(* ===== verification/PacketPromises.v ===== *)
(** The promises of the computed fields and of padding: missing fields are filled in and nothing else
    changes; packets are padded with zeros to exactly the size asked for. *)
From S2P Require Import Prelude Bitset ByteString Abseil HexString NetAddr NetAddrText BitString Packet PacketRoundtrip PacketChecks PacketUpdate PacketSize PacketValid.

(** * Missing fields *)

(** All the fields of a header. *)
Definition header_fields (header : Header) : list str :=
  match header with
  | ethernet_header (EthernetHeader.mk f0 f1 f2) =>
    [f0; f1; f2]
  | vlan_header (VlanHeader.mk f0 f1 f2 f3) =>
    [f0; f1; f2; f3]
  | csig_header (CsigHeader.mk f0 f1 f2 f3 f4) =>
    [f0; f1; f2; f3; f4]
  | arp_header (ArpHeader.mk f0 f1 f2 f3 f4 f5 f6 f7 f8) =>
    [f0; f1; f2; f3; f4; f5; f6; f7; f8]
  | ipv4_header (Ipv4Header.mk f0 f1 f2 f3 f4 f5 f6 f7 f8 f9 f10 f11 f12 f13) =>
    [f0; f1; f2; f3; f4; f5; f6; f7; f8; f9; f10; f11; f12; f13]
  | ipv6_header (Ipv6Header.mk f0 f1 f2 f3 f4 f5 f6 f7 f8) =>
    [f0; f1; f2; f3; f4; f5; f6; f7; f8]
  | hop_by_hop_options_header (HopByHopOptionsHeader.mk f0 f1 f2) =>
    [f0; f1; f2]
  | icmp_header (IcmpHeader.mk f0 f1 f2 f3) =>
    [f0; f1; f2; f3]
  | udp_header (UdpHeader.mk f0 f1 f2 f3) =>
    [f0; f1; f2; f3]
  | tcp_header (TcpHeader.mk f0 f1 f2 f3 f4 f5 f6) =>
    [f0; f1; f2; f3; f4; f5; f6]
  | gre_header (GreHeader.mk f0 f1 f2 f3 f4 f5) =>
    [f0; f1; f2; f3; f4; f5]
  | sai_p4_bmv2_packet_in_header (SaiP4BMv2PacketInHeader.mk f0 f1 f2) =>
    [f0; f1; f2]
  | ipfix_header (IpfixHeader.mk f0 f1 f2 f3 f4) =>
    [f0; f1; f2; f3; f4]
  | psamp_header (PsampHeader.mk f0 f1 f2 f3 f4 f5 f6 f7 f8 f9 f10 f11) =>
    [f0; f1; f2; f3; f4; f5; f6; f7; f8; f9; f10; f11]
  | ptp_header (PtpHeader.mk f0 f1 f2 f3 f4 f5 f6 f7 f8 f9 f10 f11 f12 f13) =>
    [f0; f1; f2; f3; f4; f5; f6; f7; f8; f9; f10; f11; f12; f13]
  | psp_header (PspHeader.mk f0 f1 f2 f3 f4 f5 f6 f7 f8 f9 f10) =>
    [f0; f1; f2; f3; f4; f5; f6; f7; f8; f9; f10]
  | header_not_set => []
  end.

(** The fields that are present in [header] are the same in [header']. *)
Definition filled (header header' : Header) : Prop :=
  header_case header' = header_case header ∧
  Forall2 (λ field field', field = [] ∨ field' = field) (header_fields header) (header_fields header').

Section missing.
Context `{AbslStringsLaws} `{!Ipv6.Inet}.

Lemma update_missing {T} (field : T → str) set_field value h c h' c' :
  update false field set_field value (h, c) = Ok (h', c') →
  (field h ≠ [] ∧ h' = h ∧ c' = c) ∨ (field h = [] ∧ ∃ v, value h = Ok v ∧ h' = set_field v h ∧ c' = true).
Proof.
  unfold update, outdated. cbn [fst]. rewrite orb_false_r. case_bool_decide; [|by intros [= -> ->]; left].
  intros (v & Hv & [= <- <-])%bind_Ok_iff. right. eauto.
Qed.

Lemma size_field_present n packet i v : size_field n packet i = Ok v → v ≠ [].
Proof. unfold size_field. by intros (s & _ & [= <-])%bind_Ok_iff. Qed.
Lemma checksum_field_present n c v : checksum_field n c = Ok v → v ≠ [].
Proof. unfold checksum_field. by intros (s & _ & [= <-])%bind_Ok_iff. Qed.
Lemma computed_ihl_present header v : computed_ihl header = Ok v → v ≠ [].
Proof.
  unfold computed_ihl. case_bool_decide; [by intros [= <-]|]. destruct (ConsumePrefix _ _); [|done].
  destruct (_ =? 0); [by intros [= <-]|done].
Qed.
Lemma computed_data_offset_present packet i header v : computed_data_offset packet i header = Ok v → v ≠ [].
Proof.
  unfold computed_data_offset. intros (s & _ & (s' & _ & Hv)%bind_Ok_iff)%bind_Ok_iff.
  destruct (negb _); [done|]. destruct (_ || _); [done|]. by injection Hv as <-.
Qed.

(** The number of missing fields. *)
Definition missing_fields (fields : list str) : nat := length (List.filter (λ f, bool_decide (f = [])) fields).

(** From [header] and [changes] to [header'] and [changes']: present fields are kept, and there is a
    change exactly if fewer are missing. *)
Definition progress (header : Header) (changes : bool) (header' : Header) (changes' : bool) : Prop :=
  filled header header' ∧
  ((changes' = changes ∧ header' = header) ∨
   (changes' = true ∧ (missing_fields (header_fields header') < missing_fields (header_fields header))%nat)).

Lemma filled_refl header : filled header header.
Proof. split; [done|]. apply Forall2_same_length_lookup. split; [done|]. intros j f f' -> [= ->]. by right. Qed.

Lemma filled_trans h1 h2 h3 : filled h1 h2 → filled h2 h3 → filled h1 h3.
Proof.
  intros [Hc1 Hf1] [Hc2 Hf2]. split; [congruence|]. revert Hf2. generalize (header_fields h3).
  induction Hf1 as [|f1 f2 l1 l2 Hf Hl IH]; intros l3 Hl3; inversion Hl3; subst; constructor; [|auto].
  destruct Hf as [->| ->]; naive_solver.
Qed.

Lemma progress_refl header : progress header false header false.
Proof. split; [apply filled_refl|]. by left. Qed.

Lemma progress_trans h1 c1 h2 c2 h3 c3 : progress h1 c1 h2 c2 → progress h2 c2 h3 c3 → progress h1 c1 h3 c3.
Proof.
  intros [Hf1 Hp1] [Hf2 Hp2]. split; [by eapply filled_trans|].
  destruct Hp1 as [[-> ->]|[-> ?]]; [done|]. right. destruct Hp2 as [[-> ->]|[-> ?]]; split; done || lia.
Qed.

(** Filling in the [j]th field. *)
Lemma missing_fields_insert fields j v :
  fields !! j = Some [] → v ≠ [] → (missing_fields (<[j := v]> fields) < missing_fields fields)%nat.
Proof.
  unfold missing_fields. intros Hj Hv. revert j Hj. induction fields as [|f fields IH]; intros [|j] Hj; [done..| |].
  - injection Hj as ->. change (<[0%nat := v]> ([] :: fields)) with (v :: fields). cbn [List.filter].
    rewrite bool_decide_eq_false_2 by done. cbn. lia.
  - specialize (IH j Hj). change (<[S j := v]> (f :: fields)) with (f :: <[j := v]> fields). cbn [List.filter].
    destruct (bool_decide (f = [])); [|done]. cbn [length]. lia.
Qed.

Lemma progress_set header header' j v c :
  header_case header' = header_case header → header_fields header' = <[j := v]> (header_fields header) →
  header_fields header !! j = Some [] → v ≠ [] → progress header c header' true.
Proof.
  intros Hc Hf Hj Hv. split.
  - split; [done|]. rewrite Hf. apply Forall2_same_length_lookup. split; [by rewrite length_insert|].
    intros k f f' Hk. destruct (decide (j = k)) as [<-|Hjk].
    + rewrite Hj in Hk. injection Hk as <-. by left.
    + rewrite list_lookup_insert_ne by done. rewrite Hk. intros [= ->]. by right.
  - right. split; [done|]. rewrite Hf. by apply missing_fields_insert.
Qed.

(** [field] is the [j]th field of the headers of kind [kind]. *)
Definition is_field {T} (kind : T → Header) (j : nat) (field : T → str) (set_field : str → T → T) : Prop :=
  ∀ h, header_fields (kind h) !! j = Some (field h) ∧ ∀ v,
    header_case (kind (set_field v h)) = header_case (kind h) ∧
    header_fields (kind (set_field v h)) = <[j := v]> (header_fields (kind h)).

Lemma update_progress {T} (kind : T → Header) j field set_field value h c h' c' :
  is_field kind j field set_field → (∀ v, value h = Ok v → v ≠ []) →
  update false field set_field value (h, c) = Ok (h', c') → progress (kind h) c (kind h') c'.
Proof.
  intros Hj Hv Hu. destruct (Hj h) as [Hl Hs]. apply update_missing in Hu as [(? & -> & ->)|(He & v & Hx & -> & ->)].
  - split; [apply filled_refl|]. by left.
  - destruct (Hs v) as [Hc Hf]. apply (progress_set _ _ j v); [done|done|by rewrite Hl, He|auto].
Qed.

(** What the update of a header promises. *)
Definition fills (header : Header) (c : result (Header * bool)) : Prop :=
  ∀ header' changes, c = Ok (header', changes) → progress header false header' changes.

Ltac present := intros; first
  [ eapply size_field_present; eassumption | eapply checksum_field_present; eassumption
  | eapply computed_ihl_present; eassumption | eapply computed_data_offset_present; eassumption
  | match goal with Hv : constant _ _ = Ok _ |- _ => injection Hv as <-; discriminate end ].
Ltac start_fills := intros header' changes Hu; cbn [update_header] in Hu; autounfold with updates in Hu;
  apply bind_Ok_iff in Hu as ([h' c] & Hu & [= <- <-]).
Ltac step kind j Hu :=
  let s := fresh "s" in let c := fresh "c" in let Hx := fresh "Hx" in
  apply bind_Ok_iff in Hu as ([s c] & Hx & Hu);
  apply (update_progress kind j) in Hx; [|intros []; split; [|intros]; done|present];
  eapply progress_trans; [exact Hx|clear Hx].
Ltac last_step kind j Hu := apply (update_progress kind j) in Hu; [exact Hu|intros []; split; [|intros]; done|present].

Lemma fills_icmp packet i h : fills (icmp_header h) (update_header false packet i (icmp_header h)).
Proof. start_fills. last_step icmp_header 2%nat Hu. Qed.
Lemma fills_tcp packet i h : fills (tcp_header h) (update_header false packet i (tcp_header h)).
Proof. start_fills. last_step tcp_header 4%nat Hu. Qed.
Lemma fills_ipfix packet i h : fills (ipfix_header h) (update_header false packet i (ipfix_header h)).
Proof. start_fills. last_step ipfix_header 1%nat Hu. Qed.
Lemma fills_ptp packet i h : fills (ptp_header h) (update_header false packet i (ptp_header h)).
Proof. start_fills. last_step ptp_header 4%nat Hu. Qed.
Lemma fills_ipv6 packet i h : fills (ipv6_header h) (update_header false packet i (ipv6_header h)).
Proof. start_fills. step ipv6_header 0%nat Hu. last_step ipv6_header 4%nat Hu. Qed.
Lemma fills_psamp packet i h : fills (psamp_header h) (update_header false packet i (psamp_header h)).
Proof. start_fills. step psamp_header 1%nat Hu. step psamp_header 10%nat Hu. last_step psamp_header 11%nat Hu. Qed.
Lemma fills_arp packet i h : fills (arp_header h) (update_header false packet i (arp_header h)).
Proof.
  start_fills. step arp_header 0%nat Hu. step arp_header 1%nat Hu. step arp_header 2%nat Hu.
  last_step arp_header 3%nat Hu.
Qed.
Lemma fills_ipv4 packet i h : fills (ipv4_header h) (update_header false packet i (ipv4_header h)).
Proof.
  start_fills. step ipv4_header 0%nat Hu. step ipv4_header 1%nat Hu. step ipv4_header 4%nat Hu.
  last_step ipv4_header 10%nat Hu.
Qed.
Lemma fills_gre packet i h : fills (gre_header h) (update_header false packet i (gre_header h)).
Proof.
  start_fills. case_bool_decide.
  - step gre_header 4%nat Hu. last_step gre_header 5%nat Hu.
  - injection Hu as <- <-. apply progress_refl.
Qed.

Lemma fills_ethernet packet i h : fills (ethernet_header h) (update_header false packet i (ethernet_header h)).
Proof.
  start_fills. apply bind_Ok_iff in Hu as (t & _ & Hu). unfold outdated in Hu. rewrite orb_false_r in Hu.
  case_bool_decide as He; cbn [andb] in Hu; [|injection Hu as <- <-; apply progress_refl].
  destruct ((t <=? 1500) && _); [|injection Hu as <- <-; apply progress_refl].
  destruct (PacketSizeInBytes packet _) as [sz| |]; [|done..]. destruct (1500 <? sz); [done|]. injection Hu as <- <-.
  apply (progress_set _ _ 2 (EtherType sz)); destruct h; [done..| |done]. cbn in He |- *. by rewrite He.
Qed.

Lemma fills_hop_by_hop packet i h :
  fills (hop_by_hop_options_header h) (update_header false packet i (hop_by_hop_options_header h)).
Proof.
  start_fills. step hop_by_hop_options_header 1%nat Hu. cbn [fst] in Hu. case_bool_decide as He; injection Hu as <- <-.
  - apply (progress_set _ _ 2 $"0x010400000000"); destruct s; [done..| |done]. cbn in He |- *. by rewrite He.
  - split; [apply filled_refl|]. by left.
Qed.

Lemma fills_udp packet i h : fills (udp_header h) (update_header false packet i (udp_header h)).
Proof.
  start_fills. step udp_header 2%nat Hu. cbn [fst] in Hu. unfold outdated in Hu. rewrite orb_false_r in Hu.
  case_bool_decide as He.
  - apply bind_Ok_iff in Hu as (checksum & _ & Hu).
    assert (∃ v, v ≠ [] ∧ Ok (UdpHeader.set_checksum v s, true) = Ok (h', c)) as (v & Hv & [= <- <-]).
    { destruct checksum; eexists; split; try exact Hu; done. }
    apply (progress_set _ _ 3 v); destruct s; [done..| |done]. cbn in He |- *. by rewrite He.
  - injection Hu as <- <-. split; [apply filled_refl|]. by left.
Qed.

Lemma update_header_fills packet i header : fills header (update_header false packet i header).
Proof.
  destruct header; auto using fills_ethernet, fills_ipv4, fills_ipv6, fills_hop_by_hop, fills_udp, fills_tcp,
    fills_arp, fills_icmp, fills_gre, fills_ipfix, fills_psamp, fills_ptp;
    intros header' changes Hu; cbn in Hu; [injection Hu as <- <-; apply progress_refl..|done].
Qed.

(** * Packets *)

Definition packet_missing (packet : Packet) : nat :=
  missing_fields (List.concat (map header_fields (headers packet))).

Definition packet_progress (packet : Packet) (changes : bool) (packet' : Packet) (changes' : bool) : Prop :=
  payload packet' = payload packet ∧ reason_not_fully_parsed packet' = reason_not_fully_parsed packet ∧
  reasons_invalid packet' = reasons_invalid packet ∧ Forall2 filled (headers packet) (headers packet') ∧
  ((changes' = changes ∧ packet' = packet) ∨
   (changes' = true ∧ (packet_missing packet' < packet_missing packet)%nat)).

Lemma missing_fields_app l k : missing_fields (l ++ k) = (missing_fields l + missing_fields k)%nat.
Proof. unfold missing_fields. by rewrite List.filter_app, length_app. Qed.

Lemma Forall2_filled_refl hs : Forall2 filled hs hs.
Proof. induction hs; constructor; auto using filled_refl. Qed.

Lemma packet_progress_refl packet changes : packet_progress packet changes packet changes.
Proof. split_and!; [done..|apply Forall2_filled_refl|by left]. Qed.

* * *

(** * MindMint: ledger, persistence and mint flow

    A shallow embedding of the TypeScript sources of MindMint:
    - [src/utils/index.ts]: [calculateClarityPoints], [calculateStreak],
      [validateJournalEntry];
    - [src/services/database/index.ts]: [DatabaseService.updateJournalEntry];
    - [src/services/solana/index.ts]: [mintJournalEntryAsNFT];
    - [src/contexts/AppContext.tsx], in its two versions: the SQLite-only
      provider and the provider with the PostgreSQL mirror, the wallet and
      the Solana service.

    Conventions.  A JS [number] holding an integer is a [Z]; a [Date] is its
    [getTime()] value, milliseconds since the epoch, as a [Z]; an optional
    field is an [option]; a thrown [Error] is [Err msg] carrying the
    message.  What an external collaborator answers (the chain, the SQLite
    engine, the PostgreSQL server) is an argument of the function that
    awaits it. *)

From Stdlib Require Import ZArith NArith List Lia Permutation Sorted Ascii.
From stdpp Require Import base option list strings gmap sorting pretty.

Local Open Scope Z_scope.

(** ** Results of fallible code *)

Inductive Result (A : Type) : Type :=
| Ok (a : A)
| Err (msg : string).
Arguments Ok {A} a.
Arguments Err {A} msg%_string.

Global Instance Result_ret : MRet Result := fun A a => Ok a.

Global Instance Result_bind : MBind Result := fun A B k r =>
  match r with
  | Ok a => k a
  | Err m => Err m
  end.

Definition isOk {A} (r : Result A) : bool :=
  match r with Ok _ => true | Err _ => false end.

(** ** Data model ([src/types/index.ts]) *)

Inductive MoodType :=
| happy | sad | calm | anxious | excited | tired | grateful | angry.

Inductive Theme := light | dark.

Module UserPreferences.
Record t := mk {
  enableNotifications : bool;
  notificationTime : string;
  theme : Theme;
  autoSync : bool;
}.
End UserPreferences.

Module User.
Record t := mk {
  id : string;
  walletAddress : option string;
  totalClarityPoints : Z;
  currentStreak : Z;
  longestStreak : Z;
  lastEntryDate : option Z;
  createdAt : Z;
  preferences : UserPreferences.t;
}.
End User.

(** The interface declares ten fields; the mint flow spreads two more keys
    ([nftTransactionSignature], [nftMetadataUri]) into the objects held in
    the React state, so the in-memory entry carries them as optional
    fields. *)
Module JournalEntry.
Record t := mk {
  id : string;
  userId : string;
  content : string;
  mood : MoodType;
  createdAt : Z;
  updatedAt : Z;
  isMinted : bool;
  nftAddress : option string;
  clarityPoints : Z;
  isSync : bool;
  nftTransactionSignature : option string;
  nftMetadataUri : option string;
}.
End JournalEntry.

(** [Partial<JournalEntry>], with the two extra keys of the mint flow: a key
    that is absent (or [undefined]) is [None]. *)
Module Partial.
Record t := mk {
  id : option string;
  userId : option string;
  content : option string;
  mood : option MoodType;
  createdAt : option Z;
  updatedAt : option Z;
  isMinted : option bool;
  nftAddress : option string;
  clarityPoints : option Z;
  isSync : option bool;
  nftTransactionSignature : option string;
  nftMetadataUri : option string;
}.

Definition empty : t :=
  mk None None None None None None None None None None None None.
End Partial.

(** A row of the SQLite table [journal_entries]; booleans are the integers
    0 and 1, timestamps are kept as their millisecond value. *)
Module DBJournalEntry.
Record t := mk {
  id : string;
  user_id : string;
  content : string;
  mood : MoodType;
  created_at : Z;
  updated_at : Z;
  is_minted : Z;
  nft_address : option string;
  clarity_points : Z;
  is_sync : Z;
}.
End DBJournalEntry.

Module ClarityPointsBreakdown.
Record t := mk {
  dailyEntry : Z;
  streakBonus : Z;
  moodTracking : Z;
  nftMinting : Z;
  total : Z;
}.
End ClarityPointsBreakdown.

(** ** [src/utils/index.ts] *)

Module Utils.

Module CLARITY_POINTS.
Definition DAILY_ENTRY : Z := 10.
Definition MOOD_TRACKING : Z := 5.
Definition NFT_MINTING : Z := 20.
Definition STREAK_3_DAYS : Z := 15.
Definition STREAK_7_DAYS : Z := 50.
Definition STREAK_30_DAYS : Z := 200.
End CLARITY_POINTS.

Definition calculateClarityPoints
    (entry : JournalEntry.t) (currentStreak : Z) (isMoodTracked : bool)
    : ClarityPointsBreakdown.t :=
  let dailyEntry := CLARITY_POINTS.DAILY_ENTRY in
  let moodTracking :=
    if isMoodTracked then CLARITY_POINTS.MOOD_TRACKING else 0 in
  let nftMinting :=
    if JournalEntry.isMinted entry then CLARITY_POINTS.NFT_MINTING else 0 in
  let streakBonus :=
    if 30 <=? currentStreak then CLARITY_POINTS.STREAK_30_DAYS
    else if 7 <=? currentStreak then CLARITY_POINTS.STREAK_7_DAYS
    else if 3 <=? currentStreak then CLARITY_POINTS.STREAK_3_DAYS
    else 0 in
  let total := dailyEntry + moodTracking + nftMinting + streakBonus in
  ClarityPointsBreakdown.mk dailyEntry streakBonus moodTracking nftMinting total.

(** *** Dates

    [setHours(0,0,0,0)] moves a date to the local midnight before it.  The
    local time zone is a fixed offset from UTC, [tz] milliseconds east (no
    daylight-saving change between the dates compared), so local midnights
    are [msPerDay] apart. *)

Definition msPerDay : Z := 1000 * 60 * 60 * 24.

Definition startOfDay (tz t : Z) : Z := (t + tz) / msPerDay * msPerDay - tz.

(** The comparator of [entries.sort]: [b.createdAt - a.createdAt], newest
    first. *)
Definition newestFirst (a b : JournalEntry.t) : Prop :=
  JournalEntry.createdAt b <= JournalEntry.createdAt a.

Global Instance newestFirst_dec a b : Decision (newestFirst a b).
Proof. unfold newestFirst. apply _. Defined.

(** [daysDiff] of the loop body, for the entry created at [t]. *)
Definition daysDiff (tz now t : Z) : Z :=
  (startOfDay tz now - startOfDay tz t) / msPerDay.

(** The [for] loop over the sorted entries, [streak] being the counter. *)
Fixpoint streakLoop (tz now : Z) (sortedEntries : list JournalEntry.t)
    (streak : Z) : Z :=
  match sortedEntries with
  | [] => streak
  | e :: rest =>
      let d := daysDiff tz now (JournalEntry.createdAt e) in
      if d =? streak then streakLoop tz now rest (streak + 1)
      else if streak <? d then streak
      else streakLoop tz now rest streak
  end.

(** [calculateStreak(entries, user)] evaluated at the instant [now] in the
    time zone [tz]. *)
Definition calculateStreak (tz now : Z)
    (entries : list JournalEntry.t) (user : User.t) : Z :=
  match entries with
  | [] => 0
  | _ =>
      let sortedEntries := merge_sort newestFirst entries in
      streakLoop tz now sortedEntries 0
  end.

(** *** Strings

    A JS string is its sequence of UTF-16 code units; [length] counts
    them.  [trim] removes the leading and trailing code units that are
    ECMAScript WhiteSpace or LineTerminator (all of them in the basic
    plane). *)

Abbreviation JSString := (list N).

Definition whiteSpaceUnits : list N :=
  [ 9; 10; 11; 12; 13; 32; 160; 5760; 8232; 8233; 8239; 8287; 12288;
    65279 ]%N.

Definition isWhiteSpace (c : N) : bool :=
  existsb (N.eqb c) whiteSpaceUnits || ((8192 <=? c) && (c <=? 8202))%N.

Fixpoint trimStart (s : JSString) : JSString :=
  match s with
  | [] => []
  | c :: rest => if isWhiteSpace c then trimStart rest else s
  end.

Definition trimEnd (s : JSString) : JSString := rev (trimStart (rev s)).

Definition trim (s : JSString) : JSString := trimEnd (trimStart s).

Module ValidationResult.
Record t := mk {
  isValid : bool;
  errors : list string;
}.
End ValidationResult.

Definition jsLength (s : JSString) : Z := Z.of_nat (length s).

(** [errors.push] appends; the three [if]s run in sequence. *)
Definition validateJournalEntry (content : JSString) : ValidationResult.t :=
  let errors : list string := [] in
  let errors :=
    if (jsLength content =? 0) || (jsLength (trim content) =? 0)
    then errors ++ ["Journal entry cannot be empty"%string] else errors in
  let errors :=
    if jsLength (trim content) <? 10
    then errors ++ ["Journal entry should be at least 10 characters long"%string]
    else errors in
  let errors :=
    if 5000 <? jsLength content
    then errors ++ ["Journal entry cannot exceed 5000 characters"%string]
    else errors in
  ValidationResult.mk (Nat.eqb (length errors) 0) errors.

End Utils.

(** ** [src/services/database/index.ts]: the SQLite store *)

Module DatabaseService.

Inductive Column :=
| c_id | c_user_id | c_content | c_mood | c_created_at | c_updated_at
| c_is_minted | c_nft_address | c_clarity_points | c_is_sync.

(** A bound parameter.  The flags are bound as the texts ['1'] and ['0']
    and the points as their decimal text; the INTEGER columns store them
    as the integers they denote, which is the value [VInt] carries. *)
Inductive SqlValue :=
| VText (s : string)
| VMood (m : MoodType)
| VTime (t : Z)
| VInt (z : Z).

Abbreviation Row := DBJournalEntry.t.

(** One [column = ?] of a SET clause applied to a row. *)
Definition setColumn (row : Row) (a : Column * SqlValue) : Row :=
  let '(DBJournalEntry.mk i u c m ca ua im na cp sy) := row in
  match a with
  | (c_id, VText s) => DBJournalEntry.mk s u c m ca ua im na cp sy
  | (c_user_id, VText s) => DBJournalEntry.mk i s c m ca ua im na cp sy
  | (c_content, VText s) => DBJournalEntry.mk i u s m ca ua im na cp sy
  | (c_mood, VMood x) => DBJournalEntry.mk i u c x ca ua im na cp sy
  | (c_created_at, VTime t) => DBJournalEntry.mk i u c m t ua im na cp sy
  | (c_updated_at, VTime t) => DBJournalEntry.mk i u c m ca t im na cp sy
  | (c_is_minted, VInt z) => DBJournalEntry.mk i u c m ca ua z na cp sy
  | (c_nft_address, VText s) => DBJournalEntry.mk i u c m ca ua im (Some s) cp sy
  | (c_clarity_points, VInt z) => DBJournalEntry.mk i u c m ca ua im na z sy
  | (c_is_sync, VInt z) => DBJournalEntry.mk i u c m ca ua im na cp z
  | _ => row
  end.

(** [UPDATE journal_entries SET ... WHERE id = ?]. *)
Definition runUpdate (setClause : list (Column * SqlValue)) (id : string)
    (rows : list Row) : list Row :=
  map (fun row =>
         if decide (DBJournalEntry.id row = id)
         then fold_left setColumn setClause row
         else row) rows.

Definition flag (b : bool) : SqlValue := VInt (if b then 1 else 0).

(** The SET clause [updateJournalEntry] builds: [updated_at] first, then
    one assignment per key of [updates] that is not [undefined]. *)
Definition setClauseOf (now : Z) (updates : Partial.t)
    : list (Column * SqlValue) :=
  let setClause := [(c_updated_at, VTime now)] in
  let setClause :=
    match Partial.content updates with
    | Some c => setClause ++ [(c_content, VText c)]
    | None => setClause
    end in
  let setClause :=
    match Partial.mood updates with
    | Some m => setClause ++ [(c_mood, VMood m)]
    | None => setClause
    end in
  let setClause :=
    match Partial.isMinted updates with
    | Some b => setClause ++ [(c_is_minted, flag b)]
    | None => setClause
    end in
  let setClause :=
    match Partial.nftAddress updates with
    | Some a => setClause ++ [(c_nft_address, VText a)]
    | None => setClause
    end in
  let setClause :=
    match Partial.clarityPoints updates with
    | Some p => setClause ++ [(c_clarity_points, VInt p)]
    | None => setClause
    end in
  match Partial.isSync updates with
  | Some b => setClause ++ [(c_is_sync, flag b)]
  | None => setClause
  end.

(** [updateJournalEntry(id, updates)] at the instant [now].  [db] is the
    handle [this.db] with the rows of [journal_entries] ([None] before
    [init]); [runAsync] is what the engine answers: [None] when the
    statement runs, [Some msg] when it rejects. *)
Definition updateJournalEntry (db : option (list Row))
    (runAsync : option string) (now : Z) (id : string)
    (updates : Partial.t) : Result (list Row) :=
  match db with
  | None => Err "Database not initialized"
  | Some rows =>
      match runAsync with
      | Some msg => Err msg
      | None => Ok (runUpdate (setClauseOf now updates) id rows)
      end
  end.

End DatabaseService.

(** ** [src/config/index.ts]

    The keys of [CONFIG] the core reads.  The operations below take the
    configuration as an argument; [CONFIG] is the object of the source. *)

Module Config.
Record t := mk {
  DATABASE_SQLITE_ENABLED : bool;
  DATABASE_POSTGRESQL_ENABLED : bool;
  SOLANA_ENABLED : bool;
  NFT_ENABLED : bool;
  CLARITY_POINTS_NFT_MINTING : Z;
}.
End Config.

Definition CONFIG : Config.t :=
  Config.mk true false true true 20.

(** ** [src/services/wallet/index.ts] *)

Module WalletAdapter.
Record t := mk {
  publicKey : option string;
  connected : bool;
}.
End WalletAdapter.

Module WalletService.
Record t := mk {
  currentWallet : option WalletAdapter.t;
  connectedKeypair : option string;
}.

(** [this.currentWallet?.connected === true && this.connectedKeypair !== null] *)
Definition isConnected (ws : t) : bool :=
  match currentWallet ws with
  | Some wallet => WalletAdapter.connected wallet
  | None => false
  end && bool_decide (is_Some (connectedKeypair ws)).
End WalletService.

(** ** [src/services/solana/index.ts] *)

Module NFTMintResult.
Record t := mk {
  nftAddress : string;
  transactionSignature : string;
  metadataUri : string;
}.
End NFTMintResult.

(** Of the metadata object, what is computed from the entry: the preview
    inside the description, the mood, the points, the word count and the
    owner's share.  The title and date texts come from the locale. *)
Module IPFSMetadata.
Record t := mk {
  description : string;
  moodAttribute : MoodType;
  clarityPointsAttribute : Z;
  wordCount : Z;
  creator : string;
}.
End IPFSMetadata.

= WHAT IS NEEDED =
Copy the lines of the data above exactly as written, beginning with the line containing "if JournalEntry.isMinted entry" and ending with the line containing "(** [calculateStreak(entries, user)]", and leave out all other lines.

= EXERCISE RESULT =
    if JournalEntry.isMinted entry then CLARITY_POINTS.NFT_MINTING else 0 in
  let streakBonus :=
    if 30 <=? currentStreak then CLARITY_POINTS.STREAK_30_DAYS
    else if 7 <=? currentStreak then CLARITY_POINTS.STREAK_7_DAYS
    else if 3 <=? currentStreak then CLARITY_POINTS.STREAK_3_DAYS
    else 0 in
  let total := dailyEntry + moodTracking + nftMinting + streakBonus in
  ClarityPointsBreakdown.mk dailyEntry streakBonus moodTracking nftMinting total.

(** *** Dates

    [setHours(0,0,0,0)] moves a date to the local midnight before it.  The
    local time zone is a fixed offset from UTC, [tz] milliseconds east (no
    daylight-saving change between the dates compared), so local midnights
    are [msPerDay] apart. *)

Definition msPerDay : Z := 1000 * 60 * 60 * 24.

Definition startOfDay (tz t : Z) : Z := (t + tz) / msPerDay * msPerDay - tz.

(** The comparator of [entries.sort]: [b.createdAt - a.createdAt], newest
    first. *)
Definition newestFirst (a b : JournalEntry.t) : Prop :=
  JournalEntry.createdAt b <= JournalEntry.createdAt a.

Global Instance newestFirst_dec a b : Decision (newestFirst a b).
Proof. unfold newestFirst. apply _. Defined.

(** [daysDiff] of the loop body, for the entry created at [t]. *)
Definition daysDiff (tz now t : Z) : Z :=
  (startOfDay tz now - startOfDay tz t) / msPerDay.

(** The [for] loop over the sorted entries, [streak] being the counter. *)
Fixpoint streakLoop (tz now : Z) (sortedEntries : list JournalEntry.t)
    (streak : Z) : Z :=
  match sortedEntries with
  | [] => streak
  | e :: rest =>
      let d := daysDiff tz now (JournalEntry.createdAt e) in
      if d =? streak then streakLoop tz now rest (streak + 1)
      else if streak <? d then streak
      else streakLoop tz now rest streak
  end.

(** [calculateStreak(entries, user)] evaluated at the instant [now] in the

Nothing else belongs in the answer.